Мы были переведены на участок, где строительным техником — такое бывает здесь — был мой старый знакомый по 69-й камере Бутырской тюрьмы Леша Чеканов. Леша Чеканов ехал сорок пять дней от Москвы до Владивостока в одном вагоне со мной, только на пароходе и на Колыме наши пути разошлись. Будучи уже кое-чему наученным по временам 38-го года и приисковым встречам старых знакомых в тяжелых условиях, я ничего и не ожидал от этой встречи. Но Леша Чеканов был явно напуган моим появлением на его участке. Чуть ли не с третьего дня он начал высоким голосом орать, что вот этих, которые всех загубили и… Эти крики скоро обернулись битьем.
Я попросил нарядчика перевести меня на другую работу и был переведен в бригаду Королева. Бригадир Королев — вольняшка, красавец, бригадир из блатарей, из бывших блатарей, бил меня ежедневно, не требуя никакой работы, не ставя на работу, просто бил и бил. Потом уставал, бросал и переходил к другому делу. Так было много дней, и часть зубов выбита тогда лично именно Королевым.
На вечер меня записали по рапорту того же Королева в ледяной карцер прииска Спокойный. Этот ледяной карцер остался в наследство от командировки дорожников, что-то получивших от прииска и обещавших принимать на ночлег его штрафников. Изолятор Спокойного был еще не построен. Мы же его и строили. Ледяной карцер был карцером, вырубленным в скале, в вечной мерзлоте, стены его были деревянные, самые обыкновенные лиственничные бревна. Посередине стояла обыкновенная печь, на которую давали два килограмма дров на сутки по карцерной норме, а также кружку воды и суп через день. Но больше нескольких часов никто этого карцера не выдерживал ни зимой, ни летом. Я простоял в этом карцере несколько часов с вечерней поверки до утреннего развода, не имея возможности и повернуться: кругом был лед и на полу тоже лед. Говорили, что все, кто прошел через этот карцер, получили воспаление легких. Я — не получил. После карцера следовали избиения все тем же Королевым. Однажды на работе я попросил своего напарника Гусева ударить меня ломом по руке, чтобы сломать руку. Но Гусев отказался категорически. Я пытался сделать это сам, но не мог. Набил синяк, и все.

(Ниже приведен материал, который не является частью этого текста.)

(* ===== verification/Prelude.v ===== *)
(** * Killswitch: a verification library

    The program under src/ is a multi-tenant webhook relay with customer-managed
    encryption keys.  Every event is sealed at the door under a data key (DEK)
    that the tenant's own key (KEK, in a key service) wraps, stored in a SQLite
    queue, opened by a worker and delivered.  A tenant that revokes its key must
    become unreadable within one lease; a provider outage shorter than the lease
    must go unnoticed; other tenants must not suffer.  Around this core stand an
    admission gate, a fair scheduler, an independent checker, a metrics registry,
    a load generator, and a World that wires them and runs scripted faults.

    ** The parts and their files

    Ground: [Prelude] (this file: lemmas on integers and lists, tactics, hint
    databases), [GoLib] (int64, time.Time and time.Duration, map iteration
    order, strings and bytes), [GoFloat] (float64 on the standard library's
    executable IEEE 754), [FloatBounds] (how far a product or a quotient of
    integers is from the real one after rounding), [Throttle] (internal/logx: the
    throttled error logger, a call as atomic actions of goroutines).

    Key services, internal/kms: [Kms] (codes, Go error values, the text frame of
    kms.go, faults, the event log), [Fake] (fake.go: keys, faults, revoke and
    restore, the gate), [Latency] (the gate's injected latency, raced against the
    caller's context on a clock).  [KmsModel] is the interface of internal/kms/kms.go as a
    transition system, a class with its laws, against which the core is proved;
    [Fake.fake_model] is its instance.  [Tink] is the class of what the code uses
    of github.com/tink-crypto/tink-go, its laws, and a toy instance that shows
    the laws can hold.

    The core, internal/cmek: [Lease] (lease.go), [Cmek] (types.go, classify.go,
    envelope.go), [Tenant] (the fields of a tenant and every critical section of
    fetcher.go), [Prog] (a program is a tree of actions: one section of the
    tenant's mutex, one atomic, one singleflight or KMS call), [Manager] and [Api]
    (the methods of manager.go and fetcher.go as such programs), [Interleaving]
    (goroutines running programs, one action per step, between clock advances and
    changes of the key service; a weakest-precondition logic over it).
    [TenantInv], [Rows] and [Safety] hold the invariant and its preservation;
    [Exec] and [Demo] run the core on concrete schedules.

    The queue, internal/queue: [Store] (the ten prepared statements of store.go
    over a table of rows, the in-memory ledger, each call with its failing
    variants), [Database] (its Open and Close, as calls out of which any may
    fail), [StoreInv], [StoreOps], [Queue] (runs of calls), [Scheduler]
    (scheduler.go), [Workers] (one turn of the loop of workers.go as a list of
    actions that is executed on store and sink), [Pool] (all workers of [Run],
    interleaved call by call with one another and with everybody else who uses
    the store; its invariant) and [PoolSpec] (its theorems).

    The edges: [Admit] (internal/admit/gate.go; the ledger through the class
    [Backlogs], golang.org/x/time/rate through [RateLimit]), [Ingest]
    (internal/world/ingest.go), [Sink], [Generator] and [Zipf]
    (internal/traffic), [Checker] (internal/check/checker.go).

    The metrics, internal/metrics: [Metrics] (the aggregates of registry.go),
    [Hist] (hist.go: the latency buckets and their windowed percentile), [Hub]
    (hub.go), [Tick] (the rest of registry.go: the tick, its snapshot, readings,
    peaks and the streams), [HistSpec], [TickSpec], [Readings], [Tiles] and
    [TimelineSpec] (their theorems), [TickDemo] (runs).

    The World, internal/world: [Params] (params.go), [World] (world.go: the
    wiring and the control calls), [WorldTick] and [WorldCheck] (what a World's
    tick reads, and its checker), [Lifecycle] (New's failures, Start, the wait
    groups and Stop, statement by statement), [Loops] (the loops that wait: of the
    registry, the checker, the sweep and the generator), [Scenarios] (scenarios.go: the eight scripts
    and the runner), [Holder] (holder.go: which World is current), [Pages] (the
    read models of world.go).

    The service, cmd/killswitch: [Server] (every handler of server.go and the
    stream of sse.go, as steps of connections on the holder), [ServerInv] (who
    holds a World), [ServerSpec], [Streams], [Answers], and [ServerDemo] (runs);
    [Main] (main.go: the environment, boot and shutdown).

    ** How they interact

    [Ingest] calls [Admit], [Api.EncryptKey], [Cmek.Seal], [Store.Insert] in the
    code's order; [Workers] calls [Api.DecryptKey], [Cmek.Open], [Sink.Deliver]
    and the [Store]; [Pool] makes those calls one at a time ([Pool.process_next],
    [PoolSpec.turn_is_pool_run]); [Scheduler] reads the [Store]'s ledger, [Api.Hot] and
    [Admit.WithinShare]; [Checker] reads rows, deliveries and the key service's
    log.  [World] hands the core its configuration and turns control requests
    into calls of [Fake], [Generator], [Api] and [Metrics]; a [Tick] reads the core's
    states, the [Store]'s ledger, the [Generator]'s rate and the bulkheads, and
    broadcasts on the [Hub]; a pass of the [Checker] reports to the registry the
    next tick reads; [Scenarios] drives those calls from a runner goroutine;
    [Holder] connects the [Hub]'s viewer count to the [World]'s watcher, and with
    it to the [Generator]'s gate, which the loops of [Loops] obey; [Lifecycle]
    opens and closes the [Database] around all of them.  A
    handler of [Server] refuses, or asks the [Holder] for a World, calls it and
    releases it, with the steps of other handlers and of the World in between.

    ** What is proved

    - Revocation ([Guarantees], [Wiring]): under any interleaving every handle
      ever issued ends within one lease less the early margin of the instant the
      provider logs the revocation, 29 seconds in the deployed configuration; a
      parked or cacheless tenant holds no primitive; the states, the grid cell and
      the audit log agree; no section dereferences nil.
    - The tenant's transition table, the sweep, the purge ([Transitions]); sealing
      round trips, and a moved or altered message is poison ([Sealing]).
    - The queue ([QueueSpec]): a message is in exactly one place from insert to
      delivery or dead letter, the ledger equals the table, a row's life, claim
      order, claim and release are inverse.  The worker ([Workers]) follows the
      protocol, settles its batch on every path, and delivers what was ingested.
      The pool ([PoolSpec]): whatever the interleaving and whichever statements
      fail, what was acknowledged was delivered, and nothing was delivered twice
      but after a lapsed claim; one worker holds a message; Run returns; a turn of
      one worker left alone is a run of the pool.
    - Fairness: overload sheds only tenants above their share ([Admit]), no
      tenant starves ([Scheduler]).
    - Ingest ([Ingest]): one count per request, a refusal leaves the queue alone.
    - The checker ([CheckerSpec]) and the fake's log ([Fake]): windows are the
      log's disabled intervals, S3 counts violations only, S4 accepts an exact
      ledger; the sink's index ([Sink]) answers range queries exactly.  A slow key
      service cannot hold a call past its context ([Latency]).
    - Metrics: nothing is counted twice or forgotten ([TickSpec]); the percentile
      a viewer reads is that of the deliveries, to within a bucket, though it is
      computed in floats ([HistSpec], [Readings]); recovery and rates are those of
      the ticks ([Readings]); the grid, the tiles and the peaks agree ([Tiles]);
      the events are one story ([TimelineSpec]); detections, the transition flush
      and the order of what viewers receive ([Metrics], [Hub]); the snapshot of a
      World shows that World ([WorldTick]) and its lights are the checker's
      counters ([WorldCheck]).
    - The database: Open is all or nothing and Close undoes it, whatever fails
      ([Database]).  The logger: no flood, and no error goes silent ([Throttle]).
    - The generator: a payload names its tenant, no catch-up burst, numbers
      without gaps; the demo's load fits its limits ([Zipf]); a pause stops the
      sends and the parked loops return ([Loops]), as the ticking loops keep their
      pace and the sweep its intervals.
    - The World: one scenario at a time, every run ends, a run leaves the World
      calm ([Footprint], [ScenarioSpec]); the contract of a fault request
      ([Control]); traffic follows the viewers and nobody is moved off a World
      someone watches ([Holder]); New opens its store or fails clean, the wait
      groups count who runs, a Stop that is not cut short leaves nothing running
      but key fetches, and every Stop closes the store ([Lifecycle]).
    - The service: a World counts exactly the open connections it must wait for,
      and its viewers are the open streams ([ServerSpec]); a stream is a numbered
      subsequence of what was broadcast ([Streams]); a status says what the call
      did, a refusal changes nothing, and which World a request gets ([Answers]);
      what the environment may change, and a clean shutdown ([Main]).

    Some theorems state a defect on a concrete run: [Guarantees.panic_reachable],
    [CheckerSpec.s3_misses_across_episodes],
    [Ingest.overshoot_exceeds_documented_bound],
    [ScenarioSpec.Runs.late_clear_loses_next_card],
    [ScenarioSpec.Runs.no_cache_exit_forgets_sync],
    [Holder.HDemo.never_watched_never_rebuilt], [Control.accepted_latency_wraps],
    [Main.MainDemo.reset_at_shutdown_leaks_world], [Lifecycle.fetch_outlives_stop].

    ** Conventions, bounds and fuel

    An int64 is a [Z] with [wrap64] where the code can overflow; a panic is
    [None]; a Go error is an [option err] or a left injection; what the code reads
    from outside (clock, randomness, disk failures) is an argument of the
    operation.  [Kms.frame_loop] is the one recursion on fuel: it consumes at
    least four bytes per round, gets one more than the length of its text, and
    [Kms.frame_loop_fuel] shows that more changes nothing.  Every other recursive
    definition is structural.  What the code repeats until something happens is a
    step relation, with a theorem that bounds it: the runner's tail, the workers
    ([PoolSpec.work]: three steps per message left and a few more, 208 in all as
    shipped), the paused
    generator ([Loops.grank]: six steps a loop at most), Stop
    ([Lifecycle.stop_left]: its six statements).
    The order in which Go ranges over a map is a parameter ([GoLib.MapRange]), and
    so is the text fmt prints for floats and durations ([World.Fmt]).

    ** Not modelled

    The listener, the signal and the embedded page (main.go, embed.go, web): I/O
    around the calls modelled here.  What net/http and encoding/json read from a
    request is an argument of the request, and what they write is a value.  Of the
    standard library these are parameters, of which a theorem assumes at most what
    it names: the bytes encoding/json gives for a snapshot ([Tick.JSON]), math.Log
    ([Hist.GoLog]), math.Pow ([Zipf.GoPow]), strconv.ParseFloat
    ([Main.GoParseFloat]), math.Exp ([Latency.GoExp]) and the text of a wall clock
    ([WorldCheck.Clockface]); what math/rand draws is a reading.  SQLite: a
    statement's effect is what its SQL says, its failure an argument, and what the
    driver does to the files is arbitrary.  The deadline of a context,
    singleflight's sharing and the bulkheads' semaphores are actions of the core's
    programs; the scheduler of goroutines is the interleaving.  What a scenario
    runner does between two waits is one step, and so is a pass of the checker.
    In the World's life the goroutines are places and counts: what each does is in
    its own file, and no theorem puts a time on their return.  Log lines, and the
    ids New prints of its top ranks, are left out. *)

From Stdlib Require Export ZArith Lia Bool.
From stdpp Require Export base numbers option list gmap sets strings pretty.
(* ===== verification/GoFloat.v ===== *)
(** * Go's float64

    IEEE 754 binary64 arithmetic with round-to-nearest-even, from the
    executable specification of the standard library (no primitive floats, no
    axioms), and the conversions and the one [math] function the retry
    schedule uses.  Operations are rounded one by one: the amd64 compiler does
    not fuse them. *)

From S2P Require Import Prelude GoLib.
From Stdlib Require Export Floats.SpecFloat.
Local Open Scope Z_scope.

Abbreviation float64 := spec_float (only parsing).

Module F.
Definition prec : Z := 53.
Definition emax : Z := 1024.
Definition add : float64 → float64 → float64 := SFadd prec emax.
Definition sub : float64 → float64 → float64 := SFsub prec emax.
Definition mul : float64 → float64 → float64 := SFmul prec emax.
Definition div : float64 → float64 → float64 := SFdiv prec emax.
Definition lt (x y : float64) : bool := SFltb x y.
Definition le (x y : float64) : bool := SFleb x y.
Definition gt (x y : float64) : bool := SFltb y x.

(** [float64(z)] for an int64. *)
Definition of_Z (z : Z) : float64 := binary_normalize prec emax z 0 false.

(** The float of value m * 2^e, rounded. *)
Definition lit (m e : Z) : float64 := binary_normalize prec emax m e false.

(** [math.Pow(2, float64(k))] for a non-negative k: repeated squaring of the
    significand 1/2, so the result is the exact power, or +Inf past the range. *)
Definition pow2 (k : Z) : float64 := binary_normalize prec emax 1 k false.

(** The integer part toward zero of a finite float. *)
Definition trunc (x : float64) : option Z :=
  match x with
  | S754_zero _ => Some 0
  | S754_finite s m e =>
      let a := if 0 <=? e then Z.pos m * 2 ^ e else Z.pos m / 2 ^ (- e) in
      Some (if s then - a else a)
  | S754_infinity _ | S754_nan => None
  end.

(** [time.Duration(x)] and [int64(x)]: truncation; a value an int64 cannot
    hold gives the smallest int64 (what amd64 computes). *)
Definition to_int64 (x : float64) : Z :=
  match trunc x with
  | Some z => if (minInt64 <=? z) && (z <=? maxInt64) then z else minInt64
  | None => minInt64
  end.

(** [int(math.Floor(x))]; a value an int64 cannot hold gives the smallest. *)
Definition floor_int (x : float64) : Z :=
  match x with
  | S754_zero _ => 0
  | S754_finite s m e =>
      let m := if s then Z.neg m else Z.pos m in
      let z := if 0 <=? e then m * 2 ^ e else m / 2 ^ (- e) in
      if (minInt64 <=? z) && (z <=? maxInt64) then z else minInt64
  | S754_infinity _ | S754_nan => minInt64
  end.

(** The built-in [max]. *)
Definition max (x y : float64) : float64 :=
  match x, y with
  | S754_nan, _ | _, S754_nan => S754_nan
  | S754_zero s, S754_zero t => S754_zero (s && t)
  | _, _ => if lt x y then y else x
  end.

Definition one : float64 := of_Z 1.
Definition two : float64 := of_Z 2.
Definition half : float64 := lit 1 (-1).

(** The loop of [math.Pow] over the bits of an integral exponent: the significand
    [x1] in [1/2, 1) and its exponent [xe] are squared, the product is [a1] times
    the power [ae] of two. *)
Fixpoint pow_loop (i : positive) (a1 : float64) (ae : Z) (x1 : float64) (xe : Z) : float64 * Z :=
  if (xe <? - 2 ^ 12) || (2 ^ 12 <? xe) then (a1, ae + xe)
  else
    let x2 := mul x1 x1 in
    let '(x2, xe2) := if lt x2 half then (add x2 x2, 2 * xe - 1) else (x2, 2 * xe) in
    match i with
    | xH => (mul a1 x1, ae + xe)
    | xO i => pow_loop i a1 ae x2 xe2
    | xI i => pow_loop i (mul a1 x1) (ae + xe) x2 xe2
    end.

(** [math.Pow(x, float64(y))] for a finite positive x. *)
Definition Pow (x : float64) (y : Z) : float64 :=
  let '(x1, xe) := SFfrexp prec emax x in
  match y with
  | 0 => one
  | Z.pos i => if (i =? 1)%positive then x else let '(a1, ae) := pow_loop i one 0 x1 xe in SFldexp prec emax a1 ae
  | Z.neg i => let '(a1, ae) := pow_loop i one 0 x1 xe in SFldexp prec emax (div one a1) (- ae)
  end.
End F.

(** [Duration.Seconds]: whole seconds plus the rest. *)
Definition seconds (d : Duration) : float64 :=
  F.add (F.of_Z (Z.quot d Second)) (F.div (F.of_Z (Z.rem d Second)) (F.of_Z Second)).

(** Powers of two past the range are +Inf. *)
Lemma pow2_overflow k : 1024 <= k → F.pow2 k = S754_infinity false.
Proof.
  intros Hk. unfold F.pow2, binary_normalize, binary_round.
  replace (fexp F.prec F.emax (Z.pos (digits2_pos 1) + k)) with (k - 52)
    by (unfold fexp, emin, F.prec, F.emax; simpl; lia).
  unfold shl_align. replace (k - 52 - k) with (-52) by lia. cbn [Pos.iter].
  set (m := (4503599627370496)%positive).
  change (binary_round_aux F.prec F.emax false (Z.pos m) (k - 52) loc_Exact
          = S754_infinity false).
  unfold binary_round_aux, shr_fexp.
  replace (fexp F.prec F.emax (Zdigits2 (Z.pos m) + (k - 52)) - (k - 52)) with 0
    by (unfold fexp, emin, F.prec, F.emax, m; simpl; lia).
  cbn [shr shr_record_of_loc loc_of_shr_record shr_m round_nearest_even].
  replace (fexp F.prec F.emax (Zdigits2 (Z.pos m) + (k - 52)) - (k - 52)) with 0
    by (unfold fexp, emin, F.prec, F.emax, m; simpl; lia).
  cbn [shr shr_m].
  destruct (Z.leb_spec (k - 52) (F.emax - F.prec)); [|done].
  unfold F.emax, F.prec in *. lia.
Qed.

(** A check by computation over a range of exponents. *)
Definition forallZ (lo : Z) (n : nat) (p : Z → bool) : bool :=
  forallb p (seqZ lo (Z.of_nat n)).

Lemma forallZ_spec lo n p k :
  forallZ lo n p = true → lo <= k < lo + Z.of_nat n → p k = true.
Proof.
  unfold forallZ. rewrite List.forallb_forall. intros H Hk.
  apply H. apply list_elem_of_In, elem_of_seqZ. lia.
Qed.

Уже чуть ли не через год, когда я сидел в ягоднинском изоляторе после побега и ходил на работу на бурение ямок, шурфов каких-то, кто-то из проходившей партии арестантов закричал диким и веселым голосом:
— Шаламов, Шаламов, слушай, тебе интересно. Я Королева-то зарубил! Зарубил! Топором! В столовой.
Я и сейчас не знаю, кто это кричал, но Королев действительно был зарублен в столовой той же зимой.